Apart from the nasty relationship problems that can arise from family loans, there are the tax issues to consider. If you loan larger amounts, like the money for a down payment or to buy a car, the Internal revenue Service will likely assume an “imputed interest” rate, even if the loan is interest free. .In other words, you may get the money back, but in the meantime pay taxes on the assumed interest collected. If you prepare and efile taxes yourself, make sure to talk to a tax preparer or accountant about this.
Cosigning a Loan
Some parents or brothers or sisters help their children or siblings by way of “loaning” their good credit in the form of cosigning on a loan. Is that a good idea? Almost never. A son or sister or daughter or brother only needs you to cosign because a bank has determined he or she is too risky to loan money to. Lenders are better than you at determining these things than you – really.
In addition to the credit risk of cosigning, which I’ll get into in more detail in a moment, there is the real risk that you won’t actually help your loved one. For example, more often than not, when parents help a child by cosigning on a car loan they just help him or her into a debt that may last beyond the life of the automobile. Debt for consumer items is a bad habit that we shouldn’t help others develop. “Helping” friends and family into more stress and trouble is all too common.

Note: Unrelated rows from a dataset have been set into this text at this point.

(** "*" after an item, not followed by "?" *)
Lemma run_star lim s fold alts r items saved stk :
  head s <> Some "?"%char ->
  run lim ("*"%char :: s) fold (mkFrame alts (r :: items) saved) stk false =
  run lim s fold (mkFrame alts (RStar r :: items) saved) stk true.
Proof.
  intros Hs. unfold run. cbn [length]. destruct s as [|q s]; [done|]. cbn -[parse_loop] in *.
  assert (Hq : Ascii.eqb q "?" = false) by (apply Ascii.eqb_neq; congruence).
  cbn [parse_loop]. cbn -[parse_loop]. by rewrite Hq.
Qed.

Lemma run_plus lim s fold alts r items saved stk :
  head s <> Some "?"%char ->
  run lim ("+"%char :: s) fold (mkFrame alts (r :: items) saved) stk false =
  run lim s fold (mkFrame alts (RPlus r :: items) saved) stk true.
Proof.
  intros Hs. unfold run. cbn [length]. destruct s as [|q s]; [done|]. cbn -[parse_loop] in *.
  assert (Hq : Ascii.eqb q "?" = false) by (apply Ascii.eqb_neq; congruence).
  cbn [parse_loop]. cbn -[parse_loop]. by rewrite Hq.
Qed.

(** ** Equivalence of expressions *)

(** Two expressions with the same matches in every context. *)
Definition re_equiv (r1 r2 : re) : Prop := forall b e w, M b e r1 w <-> M b e r2 w.
#[global] Instance re_equiv_equiv : Equiv re := re_equiv.

#[global] Instance re_equiv_equivalence : Equivalence (≡@{re}).
Proof.
  split.
  - intros r b e w. done.
  - intros r1 r2 H b e w. symmetry. apply H.
  - intros r1 r2 r3 H1 H2 b e w. rewrite (H1 b e w). apply H2.
Qed.

#[global] Instance RCat_proper : Proper ((≡) ==> (≡) ==> (≡@{re})) RCat.
Proof. intros r1 r1' H1 r2 r2' H2 b e w. rewrite !M_cat_iff. by setoid_rewrite (H1 _ _ _); setoid_rewrite (H2 _ _ _). Qed.

#[global] Instance RAlt_proper : Proper ((≡) ==> (≡) ==> (≡@{re})) RAlt.
Proof. intros r1 r1' H1 r2 r2' H2 b e w. by rewrite !M_alt_iff, (H1 b e w), (H2 b e w). Qed.

#[global] Instance RStar_proper : Proper ((≡) ==> (≡@{re})) RStar.
Proof.
  assert (Hone : forall r1 r2, r1 ≡ r2 -> forall b e w, M b e (RStar r1) w -> M b e (RStar r2) w).
  { intros r1 r2 H b e w HM. remember (RStar r1) as r eqn:Er. revert Er.
    induction HM as [| | | | | | |b e r|b e r c w1 w2 H1 _ _ IH2]; intros [= ->]; [apply M_star_nil|].
    apply M_star_cons; [by apply H|by apply IH2]. }
  intros r1 r2 H b e w. split; apply Hone; [done|by symmetry].
Qed.

#[global] Instance matches_proper : Proper ((≡) ==> (=) ==> iff) matches.
Proof. intros r1 r2 H s ? <-. unfold matches. by setoid_rewrite (H _ _ _). Qed.

Lemma RCat_eps_l r : RCat REps r ≡ r.
Proof. intros b e w. rewrite <- mkCat_spec. done. Qed.

Lemma RCat_assoc r1 r2 r3 : RCat (RCat r1 r2) r3 ≡ RCat r1 (RCat r2 r3).
Proof.
  intros b e w. rewrite !M_cat_iff. setoid_rewrite M_cat_iff. split.
  - intros (w12 & w3 & -> & (w1 & w2 & -> & H1 & H2) & H3). exists w1, (w2 ++ w3). rewrite app_assoc. split; [done|].
    split.
    + replace (bool_decide (w2 ++ w3 = [])) with (bool_decide (w3 = []) && bool_decide (w2 = [])); [by rewrite andb_assoc|].
      by destruct w2, w3.
    + exists w2, w3. split; [done|]. split; [done|].
      replace (bool_decide (w1 ++ w2 = [])) with (bool_decide (w1 = []) && bool_decide (w2 = [])) in H3 by by destruct w1, w2.
      by rewrite andb_assoc in H3.
  - intros (w1 & w23 & -> & H1 & w2 & w3 & -> & H2 & H3). exists (w1 ++ w2), w3. rewrite app_assoc. split; [done|].
    split.
    + exists w1, w2. split; [done|]. split; [|done].
      replace (bool_decide (w2 ++ w3 = [])) with (bool_decide (w3 = []) && bool_decide (w2 = [])) in H1 by by destruct w2, w3.
      by rewrite andb_assoc in H1.
    + replace (bool_decide (w1 ++ w2 = [])) with (bool_decide (w1 = []) && bool_decide (w2 = [])) by by destruct w1, w2.
      by rewrite andb_assoc.
Qed.

(** A sequence of items. *)
Definition cats (l : list re) : re := foldr RCat REps l.

Lemma cats_app l1 l2 : cats (l1 ++ l2) ≡ RCat (cats l1) (cats l2).
Proof.
  induction l1 as [|r l1 IH]; simpl; [by rewrite RCat_eps_l|].
  fold (cats (l1 ++ l2)). fold (cats l1). by rewrite IH, RCat_assoc.
Qed.

Lemma M_cats_single b e r w : M b e (cats [r]) w <-> M b e r w.
Proof.
  unfold cats. simpl. rewrite M_cat_iff. split.
  - intros (u & v & -> & Hu & Hv%M_eps_iff). subst v. rewrite app_nil_r. destruct e; exact Hu.
  - intros H. exists w, []. rewrite app_nil_r, M_eps_iff. destruct e; eauto.
Qed.

Lemma matches_anchored_seq l s : matches (cats (RBol :: l ++ [REol])) s <-> M true true (cats l) s.
Proof.
  rewrite <- matches_anchored. change (cats (RBol :: l ++ [REol])) with (RCat RBol (cats (l ++ [REol]))).
  by rewrite cats_app.
Qed.

Lemma close_single items saved : close (mkFrame [] items saved) = cats (rev items).
Proof. done. Qed.

(** ** Parsing an expression inside a group

    If [s] parses on its own, then inside a group it parses to the same
    expression, whatever follows the closing parenthesis. *)

Lemma class_char_app s d t u : class_char s = Some (Some (d, t)) -> class_char (s ++ u) = Some (Some (d, t ++ u)).
Proof.
  unfold class_char. destruct s as [|c s]; [done|]. simpl. destruct (Ascii.eqb c "\"); [|by intros [= <- <-]].
  destruct s as [|x s]; [done|]. simpl. destruct (is_ascii x && negb (is_alnum x)); [|done]. by intros [= <- <-].
Qed.

Lemma parse_class_nil fuel first rs : parse_class fuel first rs [] = CErr.
Proof. by destruct fuel. Qed.

Lemma parse_class_app fuel fuel' first rs s rs' rest u :
  parse_class fuel first rs s = COk rs' rest -> (fuel <= fuel')%nat ->
  parse_class fuel' first rs (s ++ u) = COk rs' (rest ++ u).
Proof.
  revert fuel' first rs s. induction fuel as [|fuel IH]; intros fuel' first rs s; cbn [parse_class]; [done|].
  destruct fuel' as [|fuel']; [lia|]. intros H Hf. destruct s as [|c s]; [done|]. cbn [app parse_class].
  destruct (Ascii.eqb c "]" && negb first); [by injection H as -> ->|].
  destruct (negb (is_ascii c)); [done|].
  destruct (HasPrefix (c :: s) (str "[:")) eqn:Hp; [done|].
  assert (Hne : s <> []).
  { intros ->. unfold class_perl in H. destruct (Ascii.eqb c "\") eqn:Hc; simpl in H; rewrite Hc in H; [done|].
    by rewrite parse_class_nil in H. }
  assert (Hp' : HasPrefix (c :: s ++ u) (str "[:") = false).
  { destruct s as [|x s]; [done|]. unfold HasPrefix in *.
    cbn [str String.list_ascii_of_string CutPrefix app] in *.
    destruct (Ascii.eqb "[" c); [|done]. by destruct (Ascii.eqb ":" x). }
  rewrite Hp'.
  assert (Hcp : class_perl c (s ++ u) = match class_perl c s with Some (n, r, t) => Some (n, r, t ++ u) | None => None end).
  { unfold class_perl. destruct (Ascii.eqb c "\"); [|done]. destruct s as [|x s]; [done|]. simpl.
    by destruct (perl_class x) as [[]|]. }
  rewrite Hcp. destruct (class_perl c s) as [[[[] prs] s'']|]; [done|apply IH; [done|lia]|].
  destruct (class_char (c :: s)) as [[[lo t]|]|] eqn:Ec; [|done..].
  apply (class_char_app _ _ _ u) in Ec. cbn [app] in Ec. rewrite Ec.
  destruct t as [|dash [|x t]]; cbn [app].
  - by rewrite parse_class_nil in H.
  - assert (Hd : Ascii.eqb dash "-" = false).
    { apply Ascii.eqb_neq. intros ->. destruct fuel as [|fuel]; [done|]. cbn in H.
      by rewrite parse_class_nil in H. }
    specialize (IH fuel' _ _ _ H ltac:(lia)). cbn [app] in IH. by destruct u; rewrite ?Hd.
  - destruct (Ascii.eqb dash "-" && negb (Ascii.eqb x "]")).
    + destruct (class_char (x :: t)) as [[[hi t'']|]|] eqn:Eh; [|done..].
      apply (class_char_app _ _ _ u) in Eh. cbn [app] in Eh. rewrite Eh.
      destruct (negb (is_ascii hi)); [done|]. destruct (code hi <? code lo)%Z; [done|]. apply IH; [done|lia].
    + apply (IH _ _ _ (dash :: x :: t)); [done|lia].
Qed.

What about your credit rating risk? When you cosign a loan you are legally obligated to to pay if the borrower defaults. That much you probably understand, but you may not know that in many states the law doesn’t require creditors to notify a cosigner if the borrower is late on payments. In that case you not only become liable for the debt, but you also get a black mark on your credit report before you even know there is a default or late payment.
Assuming there is a good reason to help a family member, here are three safer ways to use instead of cosigning a loan:
1. Put up collateral for a loan.
Deposit the amount of the loan in an interest-bearing account and let the borrower use it as collateral for a loan if your bank or theirs permits this. Of course you’ll lose the money if your family member doesn’t make the payments – you’re on the hook for the whole amount if you cosign anyhow. But this way your credit rating won’t be affected, since your name won’t be on the loan.
2. Lend the money yourself.
Assuming you can afford to lose the money (and if you can’t, why would you ever consider cosigning a loan?) just lend the money yourself. But charge a reasonable interest rate to make up what you lose taking the money out of the bank.
3. Help them establish credit.
To help a son, daughter or other family member establish credit, put them on your credit card, or on a loan that is in your name. They get to build a credit history, but the monthly statements will come directly to you. That way if they are making the payments you’ll know if there is a problem.
With the right money beliefs and relationships family loans can be a great idea. They can help a person start a business, or pay for education or get proper medical care. Just keep it honest and sensible – and protect yourself.